● How to complete this task:
Only the lines below starting at the one containing "scan_rounds now extra = length extra." and ending at the one containing "sc_kept : scanned b b';" belong in the answer, each copied exactly.

━━ Data for processing ━━

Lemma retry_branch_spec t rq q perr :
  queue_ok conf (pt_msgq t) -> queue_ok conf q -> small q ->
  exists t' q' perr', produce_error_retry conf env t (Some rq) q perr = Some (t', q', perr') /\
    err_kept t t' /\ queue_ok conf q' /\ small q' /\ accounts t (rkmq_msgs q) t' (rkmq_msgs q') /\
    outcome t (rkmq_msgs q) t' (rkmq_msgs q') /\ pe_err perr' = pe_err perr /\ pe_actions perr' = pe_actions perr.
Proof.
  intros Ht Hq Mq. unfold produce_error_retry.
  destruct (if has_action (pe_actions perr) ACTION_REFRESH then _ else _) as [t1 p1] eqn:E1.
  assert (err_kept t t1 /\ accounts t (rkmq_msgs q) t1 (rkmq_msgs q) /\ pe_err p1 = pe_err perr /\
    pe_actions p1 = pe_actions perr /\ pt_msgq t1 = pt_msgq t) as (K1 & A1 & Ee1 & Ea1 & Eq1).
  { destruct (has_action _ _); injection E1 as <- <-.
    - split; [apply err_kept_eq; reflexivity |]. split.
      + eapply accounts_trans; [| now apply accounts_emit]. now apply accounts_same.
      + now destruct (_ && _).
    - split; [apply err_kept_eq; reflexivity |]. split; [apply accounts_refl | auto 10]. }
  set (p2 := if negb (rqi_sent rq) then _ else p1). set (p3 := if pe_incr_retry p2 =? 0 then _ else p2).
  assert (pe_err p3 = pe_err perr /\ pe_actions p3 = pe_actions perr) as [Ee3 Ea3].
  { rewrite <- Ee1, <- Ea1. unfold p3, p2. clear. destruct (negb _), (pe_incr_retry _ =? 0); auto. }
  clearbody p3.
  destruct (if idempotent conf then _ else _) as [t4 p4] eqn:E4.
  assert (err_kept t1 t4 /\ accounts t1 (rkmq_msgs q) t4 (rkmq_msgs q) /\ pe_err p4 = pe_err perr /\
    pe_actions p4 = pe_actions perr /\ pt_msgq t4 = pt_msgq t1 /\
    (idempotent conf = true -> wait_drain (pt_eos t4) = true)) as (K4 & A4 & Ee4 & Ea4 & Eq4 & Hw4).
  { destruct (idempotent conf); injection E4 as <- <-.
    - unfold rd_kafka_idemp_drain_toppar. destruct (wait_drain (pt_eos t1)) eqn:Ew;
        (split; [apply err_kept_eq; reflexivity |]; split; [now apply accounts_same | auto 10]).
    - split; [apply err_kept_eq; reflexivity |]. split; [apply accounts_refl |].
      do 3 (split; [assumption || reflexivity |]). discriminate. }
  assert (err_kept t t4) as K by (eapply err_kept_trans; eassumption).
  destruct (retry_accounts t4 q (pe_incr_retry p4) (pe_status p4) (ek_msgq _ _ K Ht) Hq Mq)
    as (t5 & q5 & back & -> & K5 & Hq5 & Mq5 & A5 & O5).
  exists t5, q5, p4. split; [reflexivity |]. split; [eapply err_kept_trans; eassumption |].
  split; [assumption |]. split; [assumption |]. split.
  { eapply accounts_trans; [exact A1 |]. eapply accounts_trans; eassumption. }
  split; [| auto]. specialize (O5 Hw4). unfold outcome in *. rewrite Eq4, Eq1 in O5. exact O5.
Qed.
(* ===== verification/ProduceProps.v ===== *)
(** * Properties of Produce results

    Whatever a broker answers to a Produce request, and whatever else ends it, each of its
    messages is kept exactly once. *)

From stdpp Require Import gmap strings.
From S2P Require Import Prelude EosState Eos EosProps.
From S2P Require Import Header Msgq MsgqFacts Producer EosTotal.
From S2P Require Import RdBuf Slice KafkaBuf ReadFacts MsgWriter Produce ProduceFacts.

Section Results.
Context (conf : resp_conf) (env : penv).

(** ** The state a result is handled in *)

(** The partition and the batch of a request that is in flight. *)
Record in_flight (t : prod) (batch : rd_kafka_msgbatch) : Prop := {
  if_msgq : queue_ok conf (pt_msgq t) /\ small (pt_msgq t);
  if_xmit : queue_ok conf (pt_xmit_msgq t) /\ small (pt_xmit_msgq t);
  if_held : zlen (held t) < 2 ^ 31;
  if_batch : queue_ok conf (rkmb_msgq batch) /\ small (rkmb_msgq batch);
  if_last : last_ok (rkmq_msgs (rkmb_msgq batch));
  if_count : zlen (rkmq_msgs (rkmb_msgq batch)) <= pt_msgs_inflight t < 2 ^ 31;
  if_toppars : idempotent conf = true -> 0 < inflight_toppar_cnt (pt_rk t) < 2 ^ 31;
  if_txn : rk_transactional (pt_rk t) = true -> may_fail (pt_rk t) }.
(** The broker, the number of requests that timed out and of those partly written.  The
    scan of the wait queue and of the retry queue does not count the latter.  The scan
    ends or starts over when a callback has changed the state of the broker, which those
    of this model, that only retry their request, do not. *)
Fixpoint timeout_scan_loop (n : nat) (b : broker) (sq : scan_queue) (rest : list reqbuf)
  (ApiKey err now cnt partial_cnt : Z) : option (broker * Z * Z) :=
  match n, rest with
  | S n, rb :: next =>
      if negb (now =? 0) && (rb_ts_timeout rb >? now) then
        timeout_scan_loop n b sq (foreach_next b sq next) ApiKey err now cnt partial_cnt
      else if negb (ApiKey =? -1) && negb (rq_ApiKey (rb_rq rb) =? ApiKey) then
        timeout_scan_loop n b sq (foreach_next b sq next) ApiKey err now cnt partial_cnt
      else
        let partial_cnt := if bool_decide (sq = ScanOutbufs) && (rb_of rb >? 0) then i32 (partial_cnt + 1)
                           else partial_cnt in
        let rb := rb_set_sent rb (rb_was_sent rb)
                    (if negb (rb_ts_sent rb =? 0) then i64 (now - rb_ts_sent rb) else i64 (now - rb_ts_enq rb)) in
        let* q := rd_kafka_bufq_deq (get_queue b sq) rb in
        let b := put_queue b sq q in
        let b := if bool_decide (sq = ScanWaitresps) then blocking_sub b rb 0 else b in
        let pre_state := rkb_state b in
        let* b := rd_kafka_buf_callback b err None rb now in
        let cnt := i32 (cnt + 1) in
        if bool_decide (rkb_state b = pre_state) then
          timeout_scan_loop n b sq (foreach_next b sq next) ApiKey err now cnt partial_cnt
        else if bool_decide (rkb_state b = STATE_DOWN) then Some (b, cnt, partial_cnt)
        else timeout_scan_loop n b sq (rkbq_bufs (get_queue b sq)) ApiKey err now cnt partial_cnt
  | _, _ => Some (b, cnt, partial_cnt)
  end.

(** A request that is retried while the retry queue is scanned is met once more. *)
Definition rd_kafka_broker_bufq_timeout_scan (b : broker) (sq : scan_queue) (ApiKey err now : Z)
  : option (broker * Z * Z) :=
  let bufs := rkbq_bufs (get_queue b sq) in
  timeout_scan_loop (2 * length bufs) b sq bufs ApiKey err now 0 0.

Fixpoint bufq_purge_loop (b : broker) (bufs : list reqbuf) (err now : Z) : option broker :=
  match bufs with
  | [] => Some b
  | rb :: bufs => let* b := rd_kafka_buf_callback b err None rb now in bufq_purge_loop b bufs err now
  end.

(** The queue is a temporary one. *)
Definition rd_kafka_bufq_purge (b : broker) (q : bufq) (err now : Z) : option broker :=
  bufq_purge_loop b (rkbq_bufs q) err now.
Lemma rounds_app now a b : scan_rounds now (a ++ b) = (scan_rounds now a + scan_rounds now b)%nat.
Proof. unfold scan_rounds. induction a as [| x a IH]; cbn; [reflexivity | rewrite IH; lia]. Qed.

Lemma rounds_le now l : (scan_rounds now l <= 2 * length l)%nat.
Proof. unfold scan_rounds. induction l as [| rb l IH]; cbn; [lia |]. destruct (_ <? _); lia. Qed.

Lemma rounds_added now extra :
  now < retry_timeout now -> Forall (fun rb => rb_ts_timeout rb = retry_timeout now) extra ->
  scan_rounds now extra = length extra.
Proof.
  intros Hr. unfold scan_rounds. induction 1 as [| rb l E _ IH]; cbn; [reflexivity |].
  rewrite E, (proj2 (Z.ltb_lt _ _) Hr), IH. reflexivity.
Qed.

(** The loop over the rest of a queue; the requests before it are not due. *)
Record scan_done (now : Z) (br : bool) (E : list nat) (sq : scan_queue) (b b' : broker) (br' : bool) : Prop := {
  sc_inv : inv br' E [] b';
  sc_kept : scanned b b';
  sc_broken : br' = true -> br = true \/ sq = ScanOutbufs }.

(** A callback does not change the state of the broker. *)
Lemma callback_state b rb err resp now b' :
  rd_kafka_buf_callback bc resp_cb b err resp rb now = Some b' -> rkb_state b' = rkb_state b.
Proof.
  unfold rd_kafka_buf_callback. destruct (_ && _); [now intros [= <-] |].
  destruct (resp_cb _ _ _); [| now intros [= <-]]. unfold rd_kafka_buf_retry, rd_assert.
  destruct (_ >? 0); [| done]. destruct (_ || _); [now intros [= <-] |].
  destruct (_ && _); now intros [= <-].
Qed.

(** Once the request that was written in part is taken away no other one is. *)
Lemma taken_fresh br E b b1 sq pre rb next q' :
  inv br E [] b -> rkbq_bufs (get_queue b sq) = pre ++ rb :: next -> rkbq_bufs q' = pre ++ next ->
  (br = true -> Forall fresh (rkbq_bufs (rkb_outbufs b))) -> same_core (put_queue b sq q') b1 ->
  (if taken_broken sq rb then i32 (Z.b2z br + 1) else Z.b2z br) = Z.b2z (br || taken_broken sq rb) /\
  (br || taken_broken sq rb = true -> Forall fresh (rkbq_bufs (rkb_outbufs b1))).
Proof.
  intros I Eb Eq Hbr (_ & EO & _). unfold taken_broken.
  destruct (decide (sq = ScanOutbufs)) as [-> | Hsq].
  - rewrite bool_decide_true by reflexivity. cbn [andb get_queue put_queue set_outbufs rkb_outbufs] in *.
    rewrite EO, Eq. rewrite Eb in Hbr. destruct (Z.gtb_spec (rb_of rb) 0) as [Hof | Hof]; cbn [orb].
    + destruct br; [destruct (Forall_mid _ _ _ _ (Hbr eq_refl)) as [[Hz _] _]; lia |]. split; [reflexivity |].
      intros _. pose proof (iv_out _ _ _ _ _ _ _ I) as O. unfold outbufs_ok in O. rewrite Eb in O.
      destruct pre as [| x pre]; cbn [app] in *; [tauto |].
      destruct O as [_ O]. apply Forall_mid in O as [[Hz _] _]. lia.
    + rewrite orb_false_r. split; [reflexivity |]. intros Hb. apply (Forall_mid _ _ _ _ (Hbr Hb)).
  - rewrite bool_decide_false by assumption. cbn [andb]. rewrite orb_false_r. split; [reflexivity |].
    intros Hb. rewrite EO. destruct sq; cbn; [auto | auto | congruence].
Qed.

━━━
━━ Data for processing ━━

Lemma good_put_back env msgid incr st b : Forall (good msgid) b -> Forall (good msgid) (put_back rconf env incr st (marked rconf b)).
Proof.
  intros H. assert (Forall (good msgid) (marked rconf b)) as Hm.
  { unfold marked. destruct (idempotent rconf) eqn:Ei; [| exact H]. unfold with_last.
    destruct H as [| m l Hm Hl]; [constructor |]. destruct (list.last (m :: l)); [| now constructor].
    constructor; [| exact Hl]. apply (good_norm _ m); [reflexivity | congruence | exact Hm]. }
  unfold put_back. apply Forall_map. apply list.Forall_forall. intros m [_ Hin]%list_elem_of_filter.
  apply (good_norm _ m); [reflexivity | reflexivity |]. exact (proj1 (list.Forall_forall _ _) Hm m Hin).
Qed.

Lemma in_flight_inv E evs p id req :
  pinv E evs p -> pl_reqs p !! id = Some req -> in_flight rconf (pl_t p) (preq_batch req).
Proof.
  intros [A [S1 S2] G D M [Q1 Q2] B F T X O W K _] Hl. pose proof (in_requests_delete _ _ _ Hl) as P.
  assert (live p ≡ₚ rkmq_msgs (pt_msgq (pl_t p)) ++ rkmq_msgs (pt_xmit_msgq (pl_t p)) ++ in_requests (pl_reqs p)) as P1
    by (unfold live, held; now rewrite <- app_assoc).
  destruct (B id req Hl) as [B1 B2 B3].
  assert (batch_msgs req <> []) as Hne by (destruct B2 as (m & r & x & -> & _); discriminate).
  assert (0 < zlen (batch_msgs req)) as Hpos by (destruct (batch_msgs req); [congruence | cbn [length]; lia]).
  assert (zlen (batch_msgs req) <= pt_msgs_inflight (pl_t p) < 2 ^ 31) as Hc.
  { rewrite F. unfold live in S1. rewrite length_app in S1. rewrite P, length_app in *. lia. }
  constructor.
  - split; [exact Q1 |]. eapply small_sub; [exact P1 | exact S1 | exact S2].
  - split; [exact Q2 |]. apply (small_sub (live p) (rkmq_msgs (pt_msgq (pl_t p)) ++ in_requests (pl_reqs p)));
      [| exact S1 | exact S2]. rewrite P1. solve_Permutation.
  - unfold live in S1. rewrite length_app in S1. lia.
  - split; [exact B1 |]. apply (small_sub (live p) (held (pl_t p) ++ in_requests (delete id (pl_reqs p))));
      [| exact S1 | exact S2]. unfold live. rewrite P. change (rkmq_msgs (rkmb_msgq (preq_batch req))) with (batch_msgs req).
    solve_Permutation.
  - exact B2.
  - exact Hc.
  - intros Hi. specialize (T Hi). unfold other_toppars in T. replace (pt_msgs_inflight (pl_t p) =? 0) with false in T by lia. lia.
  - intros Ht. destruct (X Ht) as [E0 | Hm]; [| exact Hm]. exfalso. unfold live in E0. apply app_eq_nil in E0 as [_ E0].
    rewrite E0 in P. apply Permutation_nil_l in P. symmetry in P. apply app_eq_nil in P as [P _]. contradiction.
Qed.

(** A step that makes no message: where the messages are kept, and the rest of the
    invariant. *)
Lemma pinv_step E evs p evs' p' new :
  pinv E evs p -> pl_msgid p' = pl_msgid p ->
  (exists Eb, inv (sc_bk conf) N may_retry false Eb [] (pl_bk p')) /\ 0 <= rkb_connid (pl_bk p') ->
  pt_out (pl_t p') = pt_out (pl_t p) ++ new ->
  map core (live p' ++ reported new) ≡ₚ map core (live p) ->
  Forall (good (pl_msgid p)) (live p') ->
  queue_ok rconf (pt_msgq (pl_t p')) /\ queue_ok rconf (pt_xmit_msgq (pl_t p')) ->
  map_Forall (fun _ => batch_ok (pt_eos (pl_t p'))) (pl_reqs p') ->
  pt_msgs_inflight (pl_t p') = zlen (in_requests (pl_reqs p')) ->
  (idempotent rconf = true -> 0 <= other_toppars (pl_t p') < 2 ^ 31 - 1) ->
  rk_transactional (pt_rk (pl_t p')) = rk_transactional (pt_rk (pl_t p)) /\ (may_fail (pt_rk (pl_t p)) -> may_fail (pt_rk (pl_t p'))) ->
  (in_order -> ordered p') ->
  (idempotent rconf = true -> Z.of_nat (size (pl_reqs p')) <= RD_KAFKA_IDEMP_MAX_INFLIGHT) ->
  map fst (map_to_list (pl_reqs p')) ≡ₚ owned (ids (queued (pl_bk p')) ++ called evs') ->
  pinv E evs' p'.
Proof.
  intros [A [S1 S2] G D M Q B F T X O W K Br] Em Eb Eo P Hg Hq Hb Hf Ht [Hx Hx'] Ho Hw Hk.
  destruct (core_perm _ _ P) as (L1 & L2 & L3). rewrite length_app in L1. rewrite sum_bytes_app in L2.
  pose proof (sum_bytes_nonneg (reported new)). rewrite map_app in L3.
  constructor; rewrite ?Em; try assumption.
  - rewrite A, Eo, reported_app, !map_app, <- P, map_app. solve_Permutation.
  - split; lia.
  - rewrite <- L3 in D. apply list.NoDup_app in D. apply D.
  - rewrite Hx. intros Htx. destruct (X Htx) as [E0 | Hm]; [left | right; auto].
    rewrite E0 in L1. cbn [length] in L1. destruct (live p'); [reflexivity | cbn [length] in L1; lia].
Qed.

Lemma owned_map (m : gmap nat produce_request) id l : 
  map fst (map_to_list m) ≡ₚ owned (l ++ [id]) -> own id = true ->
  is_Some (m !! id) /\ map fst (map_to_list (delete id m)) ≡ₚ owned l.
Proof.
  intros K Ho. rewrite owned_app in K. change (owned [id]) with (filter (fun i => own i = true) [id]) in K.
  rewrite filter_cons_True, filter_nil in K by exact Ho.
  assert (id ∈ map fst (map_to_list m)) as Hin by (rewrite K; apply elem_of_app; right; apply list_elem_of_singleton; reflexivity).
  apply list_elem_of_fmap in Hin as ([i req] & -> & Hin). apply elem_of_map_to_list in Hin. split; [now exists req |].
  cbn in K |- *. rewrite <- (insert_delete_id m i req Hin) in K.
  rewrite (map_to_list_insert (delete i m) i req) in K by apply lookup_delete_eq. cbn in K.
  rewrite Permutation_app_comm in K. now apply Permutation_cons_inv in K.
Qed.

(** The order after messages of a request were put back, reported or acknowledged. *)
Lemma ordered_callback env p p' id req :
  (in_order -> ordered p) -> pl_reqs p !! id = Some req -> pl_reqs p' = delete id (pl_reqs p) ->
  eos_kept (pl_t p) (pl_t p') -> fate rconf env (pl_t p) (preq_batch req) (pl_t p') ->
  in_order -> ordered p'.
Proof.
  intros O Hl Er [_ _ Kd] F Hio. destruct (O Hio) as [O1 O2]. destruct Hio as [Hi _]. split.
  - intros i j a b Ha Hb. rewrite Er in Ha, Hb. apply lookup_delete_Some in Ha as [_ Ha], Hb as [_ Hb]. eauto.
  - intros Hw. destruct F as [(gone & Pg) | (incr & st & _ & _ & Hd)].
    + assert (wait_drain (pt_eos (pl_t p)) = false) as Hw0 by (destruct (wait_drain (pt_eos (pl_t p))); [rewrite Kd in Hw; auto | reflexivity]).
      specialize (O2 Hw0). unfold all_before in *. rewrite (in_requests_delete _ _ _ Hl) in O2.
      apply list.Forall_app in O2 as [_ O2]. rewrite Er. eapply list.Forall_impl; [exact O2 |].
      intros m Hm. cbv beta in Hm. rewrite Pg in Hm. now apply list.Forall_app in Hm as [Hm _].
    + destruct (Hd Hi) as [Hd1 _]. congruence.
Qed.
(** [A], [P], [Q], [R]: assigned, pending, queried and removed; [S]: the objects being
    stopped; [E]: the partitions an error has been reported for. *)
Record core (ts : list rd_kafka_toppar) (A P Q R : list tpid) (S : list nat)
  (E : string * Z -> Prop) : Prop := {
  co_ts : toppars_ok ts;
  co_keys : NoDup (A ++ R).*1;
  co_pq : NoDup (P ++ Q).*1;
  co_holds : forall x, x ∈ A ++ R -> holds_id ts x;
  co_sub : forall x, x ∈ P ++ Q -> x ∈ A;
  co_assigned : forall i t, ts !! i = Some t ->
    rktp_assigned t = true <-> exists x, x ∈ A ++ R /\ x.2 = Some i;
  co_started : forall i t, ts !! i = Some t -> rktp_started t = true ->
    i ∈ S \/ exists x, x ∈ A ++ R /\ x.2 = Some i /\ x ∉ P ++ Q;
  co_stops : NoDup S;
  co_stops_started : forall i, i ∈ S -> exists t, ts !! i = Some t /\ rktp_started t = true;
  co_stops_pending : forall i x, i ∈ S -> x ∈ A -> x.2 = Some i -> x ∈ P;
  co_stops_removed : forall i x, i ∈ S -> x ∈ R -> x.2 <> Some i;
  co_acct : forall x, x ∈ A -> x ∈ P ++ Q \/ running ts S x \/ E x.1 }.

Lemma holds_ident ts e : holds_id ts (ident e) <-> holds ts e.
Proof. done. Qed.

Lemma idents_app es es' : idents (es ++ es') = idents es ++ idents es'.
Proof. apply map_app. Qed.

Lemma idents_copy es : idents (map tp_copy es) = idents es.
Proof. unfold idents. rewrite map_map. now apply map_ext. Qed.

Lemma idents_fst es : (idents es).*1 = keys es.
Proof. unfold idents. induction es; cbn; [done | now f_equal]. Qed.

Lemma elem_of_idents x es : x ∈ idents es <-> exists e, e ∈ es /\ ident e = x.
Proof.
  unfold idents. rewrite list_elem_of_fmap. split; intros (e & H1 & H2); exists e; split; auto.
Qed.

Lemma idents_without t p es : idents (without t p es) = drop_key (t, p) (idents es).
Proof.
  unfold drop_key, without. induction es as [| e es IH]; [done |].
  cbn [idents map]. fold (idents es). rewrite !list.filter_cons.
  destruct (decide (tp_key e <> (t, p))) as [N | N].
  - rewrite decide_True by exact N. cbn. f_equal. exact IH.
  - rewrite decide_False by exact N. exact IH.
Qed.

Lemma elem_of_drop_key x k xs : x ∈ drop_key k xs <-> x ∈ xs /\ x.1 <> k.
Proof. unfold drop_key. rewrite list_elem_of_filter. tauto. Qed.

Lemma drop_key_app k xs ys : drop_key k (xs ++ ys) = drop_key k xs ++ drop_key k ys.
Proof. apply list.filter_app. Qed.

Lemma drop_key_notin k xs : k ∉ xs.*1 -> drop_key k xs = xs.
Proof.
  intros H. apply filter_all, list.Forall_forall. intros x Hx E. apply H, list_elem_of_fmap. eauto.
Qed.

━━━
━━ Data for processing ━━

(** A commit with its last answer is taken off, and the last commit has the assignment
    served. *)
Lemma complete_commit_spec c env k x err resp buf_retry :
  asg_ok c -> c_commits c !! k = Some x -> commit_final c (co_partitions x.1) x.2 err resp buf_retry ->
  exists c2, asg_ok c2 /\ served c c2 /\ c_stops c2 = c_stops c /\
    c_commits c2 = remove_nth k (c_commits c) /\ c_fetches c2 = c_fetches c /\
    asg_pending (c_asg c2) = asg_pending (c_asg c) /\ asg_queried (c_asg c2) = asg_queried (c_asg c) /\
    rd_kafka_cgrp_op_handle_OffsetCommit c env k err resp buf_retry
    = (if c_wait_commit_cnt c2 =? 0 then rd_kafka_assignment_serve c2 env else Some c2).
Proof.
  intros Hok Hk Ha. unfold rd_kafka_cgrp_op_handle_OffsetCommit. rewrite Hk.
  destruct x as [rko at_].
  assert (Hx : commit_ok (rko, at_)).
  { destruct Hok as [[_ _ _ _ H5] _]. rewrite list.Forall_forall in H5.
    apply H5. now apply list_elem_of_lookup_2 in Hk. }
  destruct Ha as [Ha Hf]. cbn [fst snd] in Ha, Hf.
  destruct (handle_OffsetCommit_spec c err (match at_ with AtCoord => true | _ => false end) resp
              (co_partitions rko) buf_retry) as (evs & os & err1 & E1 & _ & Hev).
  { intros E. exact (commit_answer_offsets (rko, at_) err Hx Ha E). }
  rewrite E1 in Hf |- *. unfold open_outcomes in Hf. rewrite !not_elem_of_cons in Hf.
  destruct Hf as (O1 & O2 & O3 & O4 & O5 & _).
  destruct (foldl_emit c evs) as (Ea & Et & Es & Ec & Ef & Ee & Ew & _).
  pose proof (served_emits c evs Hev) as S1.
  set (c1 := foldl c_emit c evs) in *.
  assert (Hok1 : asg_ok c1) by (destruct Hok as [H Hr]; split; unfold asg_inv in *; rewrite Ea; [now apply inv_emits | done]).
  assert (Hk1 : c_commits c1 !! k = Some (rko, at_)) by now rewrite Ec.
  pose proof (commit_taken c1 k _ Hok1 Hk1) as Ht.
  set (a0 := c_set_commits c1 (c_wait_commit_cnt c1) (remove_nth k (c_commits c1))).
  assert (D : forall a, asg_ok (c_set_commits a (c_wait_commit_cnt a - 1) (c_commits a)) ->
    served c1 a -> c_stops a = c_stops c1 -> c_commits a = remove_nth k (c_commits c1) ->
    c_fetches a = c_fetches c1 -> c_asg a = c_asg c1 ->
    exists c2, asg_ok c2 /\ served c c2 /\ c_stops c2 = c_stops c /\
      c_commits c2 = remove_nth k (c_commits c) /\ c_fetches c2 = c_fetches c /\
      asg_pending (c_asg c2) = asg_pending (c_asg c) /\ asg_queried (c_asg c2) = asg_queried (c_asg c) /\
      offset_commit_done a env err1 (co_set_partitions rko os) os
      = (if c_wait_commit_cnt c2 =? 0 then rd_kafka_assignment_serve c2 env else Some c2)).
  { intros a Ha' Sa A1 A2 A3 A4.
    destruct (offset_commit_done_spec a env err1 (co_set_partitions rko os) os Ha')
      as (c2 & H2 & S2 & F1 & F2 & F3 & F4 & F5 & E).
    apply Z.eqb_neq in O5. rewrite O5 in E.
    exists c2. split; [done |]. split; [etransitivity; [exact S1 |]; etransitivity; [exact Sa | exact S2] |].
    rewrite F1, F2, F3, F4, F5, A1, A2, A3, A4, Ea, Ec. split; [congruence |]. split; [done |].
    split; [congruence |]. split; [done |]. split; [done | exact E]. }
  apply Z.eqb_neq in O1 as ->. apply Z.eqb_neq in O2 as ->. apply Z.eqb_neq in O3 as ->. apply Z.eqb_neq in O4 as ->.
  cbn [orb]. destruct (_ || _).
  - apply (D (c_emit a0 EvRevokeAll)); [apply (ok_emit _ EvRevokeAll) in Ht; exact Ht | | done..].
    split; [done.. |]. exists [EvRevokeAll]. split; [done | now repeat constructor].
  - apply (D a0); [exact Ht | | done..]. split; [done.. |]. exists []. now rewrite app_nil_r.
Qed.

━━━

● Answer box:
  scan_rounds now extra = length extra.
Proof.
  intros Hr. unfold scan_rounds. induction 1 as [| rb l E _ IH]; cbn; [reflexivity |].
  rewrite E, (proj2 (Z.ltb_lt _ _) Hr), IH. reflexivity.
Qed.

(** The loop over the rest of a queue; the requests before it are not due. *)
Record scan_done (now : Z) (br : bool) (E : list nat) (sq : scan_queue) (b b' : broker) (br' : bool) : Prop := {
  sc_inv : inv br' E [] b';
  sc_kept : scanned b b';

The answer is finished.